La conquista no fue unívoca ni sincrónica, sino –como dice Semo– un proceso con modalidades y tempo distintos en cada una de las grandes regiones del territorio novohispano (el Gran Septentrión, Mesoamérica, y el Sur-Sureste) y en ellas de diversas unidades étnicas, geográficas y demográficas (ciudades-Estado, cacicazgos y rancherías o tribus de asentamiento estacional según las posibilidades de acceso a la caza, la pesca y la recolección) con costumbres, lenguas diferenciadas, y con menos alianzas que rencores entre ellas, pero sobre todo en relación con el imperio central de los aztecas.
La derrota azteca a manos del breve ejército español comandado por Hernán Cortés dio franco inicio a ese proceso, señala Semo. Ambos, él y Salmerón acreditan el éxito de los españoles, menos a la hazaña guerrera de Cortés y sus huestes –según sus apologistas– que a dos hechos confluyentes: uno de índole cultural, es decir, la asunción primera de que los conquistadores venidos de ultramar cumplían la antigua profecía mitológica del regreso de Quetzalcóatl, esa mezcla del héroe cultural con la figura divina; y el segundo, la alianza de pueblos con los conquistadores en contra del imperio tenochca.
En La batalla por Tenochtitlan, Pedro Salmerón narra –minuciosamente– causas y efectos de sus episodios, haciendo acopio de un archivo documental en el que va apoyando, con vista al lector, sus hipótesis y afirmaciones historiográficas. Así, en el texto cita o revisa autores de primera mano, intérpretes de varia formación y referencia, testimonios de combatientes, políticos, informantes, frailes y jerarcas católicos que muestran, en conjunto, un iris caleidoscópico. Iris de contextos sociales, situaciones económicas, políticas, culturales y militares, su lectura permite una comprensión del todo que es, justamente, más que la suma de sus partes.
Las características sociales, culturales e institucionales de las unidades étnicas y territoriales permitieron que el proceso de la conquista ofreciera mayores o menores dificultades al proyecto imperial. Tarde o temprano, en los 300 años de la colonia, su objetivo se cumpliría en diferentes grados –con fracturas y continuidades. En ciertos casos quedaría inconcluso.
El proyecto del dominio imperial no era otro que el del sometimiento material, ideológico, anímico y de expoliación social de los sometidos a las leyes, la religión, los usos militares, el dueñazgo y el modo de producción feudal impuestos por los invasores.
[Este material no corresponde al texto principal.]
Section WithLibraries.
Variable clk : Clock.
(** [Calendar.to_ical()], [str(timedelta)] and
    [strftime('%Y%m%d%H%M')], as the libraries compute them. *)
Variable to_ical : Component -> string.
Variable str_timedelta : timedelta -> string.
Variable strftime_uid : datetime -> string.

Definition alarm (minutes : Z) : M Component :=
  let alarm_desc :=
    if minutes =? 0 then "Free electricity session starting NOW!"
    else if minutes <? 60 then
      "Free electricity session in " +:+ str minutes +:+ " minutes!"
    else
      let hours := minutes / 60 in
      "Free electricity session in " +:+ str hours +:+ " hour"
        +:+ (if 1 <? hours then "s" else "") +:+ "!" in
  trigger <-
    (if minutes =? 0 then lift (new_timedelta 0)
     else td <- lift (timedelta_minutes minutes) ;; ret (- td)) ;;
  ret (mkComponent "VALARM"
         [("action", VText "DISPLAY");
          ("description", VText alarm_desc);
          ("trigger", VDuration trigger)] []).

Definition event (self : ICalGenerator) (session : Session) : M Component :=
  dtstamp <- now clk ;;
  let uid := strftime_uid (start_time session) +:+ "@octopus.energy" in
  let description :=
    "Free electricity session: " +:+ session_str session +:+ octopus_scraper.newline
    +:+ "Duration: " +:+ str_timedelta (duration session) +:+ octopus_scraper.newline
    +:+ "Make sure to use electricity during this period!" in
  alarms <-
    (if alarms_enabled self && negb (Nat.eqb (length (alarm_times self)) 0)
     then mapM alarm (alarm_times self) else ret []) ;;
  ret (mkComponent "VEVENT"
         [("summary", VText "Octopus Free Electricity");
          ("dtstart", VDatetime (start_time session));
          ("dtend", VDatetime (end_time session));
          ("dtstamp", VDatetime dtstamp);
          ("uid", VText uid);
          ("description", VText description);
          ("location", VText "UK");
          ("status", VText "CONFIRMED");
          ("transp", VText "TRANSPARENT");
          ("categories", VText "Free Electricity,Octopus Energy")]
         alarms).

(** What the event written for a session [s] carries. *)
Definition event_of (self : ICalGenerator) (s : Session) (ev : Component) : Prop :=
  comp_name ev = "VEVENT"
  /\ prop "dtstart" ev = Some (VDatetime (start_time s))
  /\ prop "dtend" ev = Some (VDatetime (end_time s))
  /\ prop "uid" ev = Some (VText (strftime_uid (start_time s) +:+ "@octopus.energy"))
  /\ length (comp_subs ev) = alarms_per_event self.

(** [ICalGenerator.generate]: the returned flag and the file system
    afterwards. *)
Definition generate (self : ICalGenerator) (sessions : list Session)
    (output_path : string) (fs : FS) : M (bool * FS) :=
  match sessions with
  | [] => ret (false, fs)
  | _ =>
      events <- mapM (event self) sessions ;;
      let cal :=
        mkComponent "VCALENDAR"
          [("prodid", VText "-//Octopus Energy Free Electricity//EN");
           ("version", VText "2.0");
           ("calscale", VText "GREGORIAN");
           ("method", VText "PUBLISH");
           ("x-wr-calname", VText "Octopus Free Electricity");
           ("x-wr-timezone", VText (timezone self));
           ("x-wr-caldesc",
            VText "Free electricity sessions from Octopus Energy")]
          events in
      match fs_write fs output_path (Bytes (to_ical cal)) with
      | Ret fs' => ret (true, fs')
      | Raise _ => ret (false, fs)
      end
  end.

(** [ICalGenerator.update_or_create] *)
Definition update_or_create (self : ICalGenerator) (sessions : list Session)
    (output_path : string) (fs : FS) : M (bool * FS) :=
  generate self sessions output_path fs.

End WithLibraries.

End ical_generator.

(* ===================================================================== *)
(** * src/main.py                                                         *)
(* ===================================================================== *)

Module main.
Import Py session_parser ical_generator.

(** ** [get_config_value] *)

(** The configuration is what [yaml.safe_load] returned: nested
    dictionaries with string keys over scalars and lists, kept as a [json]
    value; Python's [None] is [JNull]. *)
Fixpoint walk (keys : list string) (value default : json) : json :=
  match keys with
  | [] => value
  | k :: keys' =>
      match value with
      | JDict items =>
          match assoc k items with
          | None | Some JNull => default
          | Some v => walk keys' v default
          end
      | _ => default
      end
  end.

(** [get_config_value(config, key, default)] *)
Definition get_config_value (config : json) (key : string) (default : json) : json :=
  walk (split "." key) config default.

(** ** [SessionTracker] *)

Record SessionTracker : Type := mkSessionTracker {
  state_file : string;
  seen_sessions : gset string;
  notified_upcoming : gset string;
  notified_start : gset string;
  notified_end : gset string
}.

(** The four assignments of [_load_state], in order: an exception leaves
    the attributes assigned so far in place. *)
Definition load_fields (self : SessionTracker) (data : json) : SessionTracker :=
  match obind (dict_get data "seen_sessions") py_set with
  | Raise _ => self
  | Ret seen =>
      let self :=
        mkSessionTracker (state_file self) seen (notified_upcoming self)
          (notified_start self) (notified_end self) in
      match obind (dict_get data "notified_upcoming") py_set with
      | Raise _ => self
      | Ret up =>
          let self :=
            mkSessionTracker (state_file self) (seen_sessions self) up
              (notified_start self) (notified_end self) in
          match obind (dict_get data "notified_start") py_set with
          | Raise _ => self
          | Ret st =>
              let self :=
                mkSessionTracker (state_file self) (seen_sessions self)
                  (notified_upcoming self) st (notified_end self) in
              match obind (dict_get data "notified_end") py_set with
              | Raise _ => self
              | Ret en =>
                  mkSessionTracker (state_file self) (seen_sessions self)
                    (notified_upcoming self) (notified_start self) en
              end
          end
      end
  end.

(** [SessionTracker._load_state]: every exception is logged and dropped. *)
Definition _load_state (self : SessionTracker) (fs : FS) : SessionTracker :=
  if fs_exists fs (state_file self) then
    match json_load fs (state_file self) with
    | Ret data => load_fields self data
    | Raise _ => self
    end
  else self.

(** [SessionTracker.__init__] *)
Definition new_SessionTracker (path : string) (fs : FS) : SessionTracker :=
  _load_state (mkSessionTracker path ∅ ∅ ∅ ∅) fs.

(** A tracker with nothing recorded. *)
Definition empty_tracker (path : string) : SessionTracker :=
  mkSessionTracker path ∅ ∅ ∅ ∅.

(** [isinstance(v, dict)] *)
Definition is_dict (v : json) : bool :=
  match v with JDict _ => true | _ => false end.

(** A world is in sync when a tracker started on its state file is the
    tracker it holds. *)
Definition in_sync (w : SessionTracker * FS) : Prop :=
  new_SessionTracker (state_file (fst w)) (snd w) = fst w.

(** The document that [_save_state] dumps. *)
Definition state_document (self : SessionTracker) : json :=
  JDict [("seen_sessions", json_of_set (seen_sessions self));
         ("notified_upcoming", json_of_set (notified_upcoming self));
         ("notified_start", json_of_set (notified_start self));
         ("notified_end", json_of_set (notified_end self))].

(** [SessionTracker._save_state]: every exception is logged and dropped. *)
Definition _save_state (self : SessionTracker) (fs : FS) : FS :=
  match fs_write fs (state_file self) (JsonText (state_document self)) with
  | Ret fs' => fs'
  | Raise _ => fs
  end.

Definition is_new_session (self : SessionTracker) (session_str : string) : bool :=
  bool_decide (session_str ∉ seen_sessions self).

Definition mark_seen (self : SessionTracker) (session_str : string) (fs : FS)
  : SessionTracker * FS :=
  let self :=
    mkSessionTracker (state_file self) ({[ session_str ]} ∪ seen_sessions self)
      (notified_upcoming self) (notified_start self) (notified_end self) in
  (self, _save_state self fs).

Definition should_notify_upcoming (self : SessionTracker) (session_str : string) : bool :=
  bool_decide (session_str ∉ notified_upcoming self).

Definition mark_notified_upcoming (self : SessionTracker) (session_str : string)
    (fs : FS) : SessionTracker * FS :=
  let self :=
    mkSessionTracker (state_file self) (seen_sessions self)
      ({[ session_str ]} ∪ notified_upcoming self)
      (notified_start self) (notified_end self) in
  (self, _save_state self fs).

Definition should_notify_start (self : SessionTracker) (session_str : string) : bool :=
  bool_decide (session_str ∉ notified_start self).

Definition mark_notified_start (self : SessionTracker) (session_str : string)
    (fs : FS) : SessionTracker * FS :=
  let self :=
    mkSessionTracker (state_file self) (seen_sessions self)
      (notified_upcoming self)
      ({[ session_str ]} ∪ notified_start self) (notified_end self) in
  (self, _save_state self fs).

Definition should_notify_end (self : SessionTracker) (session_str : string) : bool :=
  bool_decide (session_str ∉ notified_end self).

Definition mark_notified_end (self : SessionTracker) (session_str : string)
    (fs : FS) : SessionTracker * FS :=
  let self :=
    mkSessionTracker (state_file self) (seen_sessions self)
      (notified_upcoming self) (notified_start self)
      ({[ session_str ]} ∪ notified_end self) in
  (self, _save_state self fs).

(** A call of one of the eight public methods, and its effect on the
    tracker object and the file system, with the value returned. *)
Inductive call : Type :=
| Is_new_session (d : string)
| Mark_seen (d : string)
| Should_notify_upcoming (d : string)
| Mark_notified_upcoming (d : string)
| Should_notify_start (d : string)
| Mark_notified_start (d : string)
| Should_notify_end (d : string)
| Mark_notified_end (d : string).

Definition world : Type := SessionTracker * FS.

Definition perform (c : call) (w : world) : option bool * world :=
  let '(self, fs) := w in
  match c with
  | Is_new_session d => (Some (is_new_session self d), w)
  | Mark_seen d => (None, mark_seen self d fs)
  | Should_notify_upcoming d => (Some (should_notify_upcoming self d), w)
  | Mark_notified_upcoming d => (None, mark_notified_upcoming self d fs)
  | Should_notify_start d => (Some (should_notify_start self d), w)
  | Mark_notified_start d => (None, mark_notified_start self d fs)
  | Should_notify_end d => (Some (should_notify_end self d), w)
  | Mark_notified_end d => (None, mark_notified_end self d fs)
  end.

Definition run (calls : list call) (w : world) : world :=
  fold_left (fun w c => snd (perform c w)) calls w.

(** The value that a call returns. *)
Definition answer (c : call) (w : world) : option bool := fst (perform c w).

(** The four methods that only read. *)
Definition is_query (c : call) : bool :=
  match c with
  | Is_new_session _ | Should_notify_upcoming _ | Should_notify_start _
  | Should_notify_end _ => true
  | _ => false
  end.

(** The three notification milestones, each with its flag set, its query
    and its mark. *)
Inductive milestone : Type := Upcoming | Start | End.

Definition flag_set (ms : milestone) (self : SessionTracker) : gset string :=
  match ms with
  | Upcoming => notified_upcoming self
  | Start => notified_start self
  | End => notified_end self
  end.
Cierto, con añadidos de destrucción cultural, de esclavismo y expropiación sujetos a las normas imperiales o a la arbitrariedad de los altos mandos militares, burocráticos y eclesiales, en tránsito hacia el capitalismo de centralidad europea.
Como obras historiográficas de gran calado, La conquista y La batalla por Tenochtitlan deben, en buena medida, sus alcances y logros a los trabajos de numerosos investigadores sobre el tema. Esto se puede apreciar en el muy tupido aparato crítico de ambos títulos: sin duda, los dos grandes libros de 2021 en el continente.
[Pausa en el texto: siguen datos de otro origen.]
(** ** A user name without a context name *)

(** C4 does not hold: a quick scan given a user name and no context name
    is not rejected before it talks to the daemon.  Whatever the daemon
    answers, the run makes a remote call, and its first call is daemon
    start, scanner configuration, exclusion or open-url. *)
Theorem quick_scan_user_without_context (h : handler) zh url o u s out s' :
  user_name o = Some u →
  context_name o = None →
  quick_scan h zh url o s = (out, s') →
  ∃ c, head (calls (events_since s s')) = Some c ∧
    c ∈ [Start (start_options o);
         SetEnabledScanners (default [] (scanners o));
         ExcludeFromAll (default "" (exclude o)); OpenUrl url].
Proof.
  intros _ _ Hrun. run_quick_scan Hrun.
  all: since_start; read_log.
  all: try (eexists; split; [reflexivity | rewrite !elem_of_cons; auto]).
  all: destruct (stage_plan_first url o) as (c & rest & Hplan & Hfirst).
  all: rewrite Hplan in Hatt.
  all: apply attempted_first in Hatt as (r & evs' & ->).
  all: exists c; split; [reflexivity|].
  all: rewrite !elem_of_cons in Hfirst; rewrite !elem_of_cons; tauto.
Qed.

Lemma quick_scan_user_without_context_witness :
  user_name user_without_context = Some "admin" ∧
  context_name user_without_context = None ∧
  ∃ c, head (calls (events_since fresh user_without_context_run.2)) = Some c ∧
    c ∈ [Start (start_options user_without_context);
         SetEnabledScanners (default [] (scanners user_without_context));
         ExcludeFromAll (default "" (exclude user_without_context));
         OpenUrl example_url].
Proof.
  split; [reflexivity|]. split; [reflexivity|].
  apply (quick_scan_user_without_context (exit_on_zap_error 2) one_alert
           example_url user_without_context "admin" fresh
           user_without_context_run.1 user_without_context_run.2).
  - reflexivity.
  - reflexivity.
  - vm_compute; reflexivity.
Defined.

(** ** The status command *)

(** C5: when the liveness probe answers that the daemon is running, the
    status command reports it and returns, without another probe, whatever
    the timeout; when it answers that the daemon is not running and no
    timeout was given, the command reports it and exits with code 2 after
    that single probe (the handler lets [SystemExit] through). *)
Theorem check_status_probe (h : handler) zh timeout s :
  raises zh (calls (log s)) IsRunning = None →
  (running zh (calls (log s)) = true →
   check_status h zh timeout s
   = (Return (),
      extend s [Remote IsRunning None; Console INFO "ZAP is running"])) ∧
  (running zh (calls (log s)) = false →
   timeout = None →
   h (SystemExit 2) = Some (SystemExit 2) →
   check_status h zh timeout s
   = (Raise (SystemExit 2),
      extend s [Remote IsRunning None; Console ERROR "ZAP is not running"])
   ∧ exit_status (check_status h zh timeout s).1 = 2).
Proof.
  intros Hprobe. unfold check_status.
  unfold_phases. simpl. rewrite Hprobe. split.
  - intros ->. unfold extend. simpl. by rewrite <- app_assoc.
  - intros -> -> ->. unfold extend. simpl. by rewrite <- app_assoc.
Qed.

Lemma check_status_probe_witness :
  check_status (exit_on_zap_error 2) one_alert (Some 5) fresh
  = (Return (),
     extend fresh [Remote IsRunning None; Console INFO "ZAP is running"]) ∧
  check_status (exit_on_zap_error 2) not_running None fresh
  = (Raise (SystemExit 2),
     extend fresh [Remote IsRunning None;
                   Console ERROR "ZAP is not running"]) ∧
  exit_status (check_status (exit_on_zap_error 2) not_running None fresh).1
  = 2.
Proof.
  split.
  - apply (check_status_probe (exit_on_zap_error 2) one_alert (Some 5) fresh);
      reflexivity.
  - apply (check_status_probe (exit_on_zap_error 2) not_running None fresh);
      reflexivity.
Defined.

(** ** Callbacks *)

Lemma cli_run p s :
  cli p s
  = (Return (),
     Process (if global_soft_fail p
              then <["SOFT_FAIL" := "true"]> (environ s) else environ s)
       (negb (boring p)) (if verbose p then "DEBUG" else "INFO") (log s)).
Proof. unfold cli. by destruct (verbose p), (global_soft_fail p). Qed.

Lemma validate_scanner_list_pure resolve value s :
  (helpers.validate_scanner_list resolve value s).2 = s.
Proof.
  unfold helpers.validate_scanner_list.
  destruct value as [v|]; [|done]. by case_match.
Qed.

Lemma validate_scanner_list_invalid resolve value s :
  invalid_scanners resolve value →
  ∃ msg, helpers.validate_scanner_list resolve value s
         = (Raise (BadParameter msg), s).
Proof.
  intros (v & tok & -> & Htok & Hnone). simpl.
  destruct (filter _ _) as [|tok' toks] eqn:Hfilter; [|by eexists].
  assert (tok ∈ filter (λ tok, resolve tok = []) (helpers.split "," v))
    as Hin by by apply list_elem_of_filter.
  rewrite Hfilter in Hin. by apply elem_of_nil in Hin.
Qed.

Lemma validate_regex_invalid compiles value s :
  invalid_regex compiles value →
  ∃ msg, helpers.validate_regex compiles value s
         = (Raise (BadParameter msg), s).
Proof. intros (pat & -> & Hpat). simpl. rewrite Hpat. by eexists. Qed.

(** C6: an invocation of quick-scan, active-scan or exclude with an
    exclusion pattern that does not compile or a scanner token that resolves
    to no ID ends in [BadParameter] and leaves the log as it was: nothing
    was called, daemon start included. *)
Theorem invalid_argument_no_remote_call compiles resolve (h : handler) zh p
    c s out s' :
  invalid_argument compiles resolve c →
  main compiles resolve h zh p c s = (out, s') →
  (∃ msg, out = Raise (BadParameter msg)) ∧ log s' = log s.
Proof.
  unfold main. unfold mbind at 1. unfold M_bind. rewrite cli_run.
  set (s1 := Process _ _ _ _).
  destruct c as [so| |t|u|u cn un|u|u sc rc cn un sf|lvl fmt ec
                |u sc ex rest|pat|f fmt]; simpl; try done.
  - intros [msg Hbad]%(validate_scanner_list_invalid _ _ s1).
    unfold mbind, M_bind. rewrite Hbad. intros [= <- <-]. eauto.
  - intros Hbad. unfold mbind, M_bind.
    pose proof (validate_scanner_list_pure resolve sc s1) as Hpure.
    destruct (helpers.validate_scanner_list resolve sc s1)
      as [[sc'|e] s2] eqn:Hsc; simpl in Hpure; subst s2.
    + destruct Hbad as [Hbad|Hbad].
      * apply (validate_scanner_list_invalid _ _ s1) in Hbad as [msg Hbad].
        congruence.
      * apply (validate_regex_invalid _ _ s1) in Hbad as [msg ->].
        intros [= <- <-]. eauto.
    + intros [= <- <-]. split; [|done].
      unfold helpers.validate_scanner_list in Hsc.
      destruct sc as [v|]; [|done]. case_match; [done|].
      injection Hsc as <-. eauto.
  - intros Hbad. unfold mbind, M_bind. rewrite Hbad.
    intros [= <- <-]. eauto.
Qed.

Lemma invalid_argument_no_remote_call_witness :
  invalid_argument sample_compiles sample_resolve
    (quick_scan_cmd example_url (Some "xss,bogus") None default_options) ∧
  (∃ msg, bad_scanner_run.1 = Raise (BadParameter msg)) ∧
  log bad_scanner_run.2 = log fresh.
Proof.
  assert (invalid_argument sample_compiles sample_resolve
            (quick_scan_cmd example_url (Some "xss,bogus") None
               default_options)) as Hbad.
  { left. exists "xss,bogus", "bogus". split; [reflexivity|].
    split; [|reflexivity]. vm_compute. apply list_elem_of_In. simpl. auto. }
  split; [exact Hbad|].
  apply (invalid_argument_no_remote_call sample_compiles sample_resolve
           (exit_on_zap_error 2) one_alert default_params
           (quick_scan_cmd example_url (Some "xss,bogus") None
              default_options)
           fresh bad_scanner_run.1 bad_scanner_run.2).
  - exact Hbad.
  - vm_compute; reflexivity.
Defined.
La literatura y el cine nos deben aún ( La conquista, el filme que estaba en vías de producir Steven Spielberg se ha quedado en el intento) la gran obra de ese colosal momento que fue la llegada a América de los vasallos españoles y el dominio del imperio sobre sus sociedades donde hubo luchas y resistencia, que son recuperables para las de nuestros días.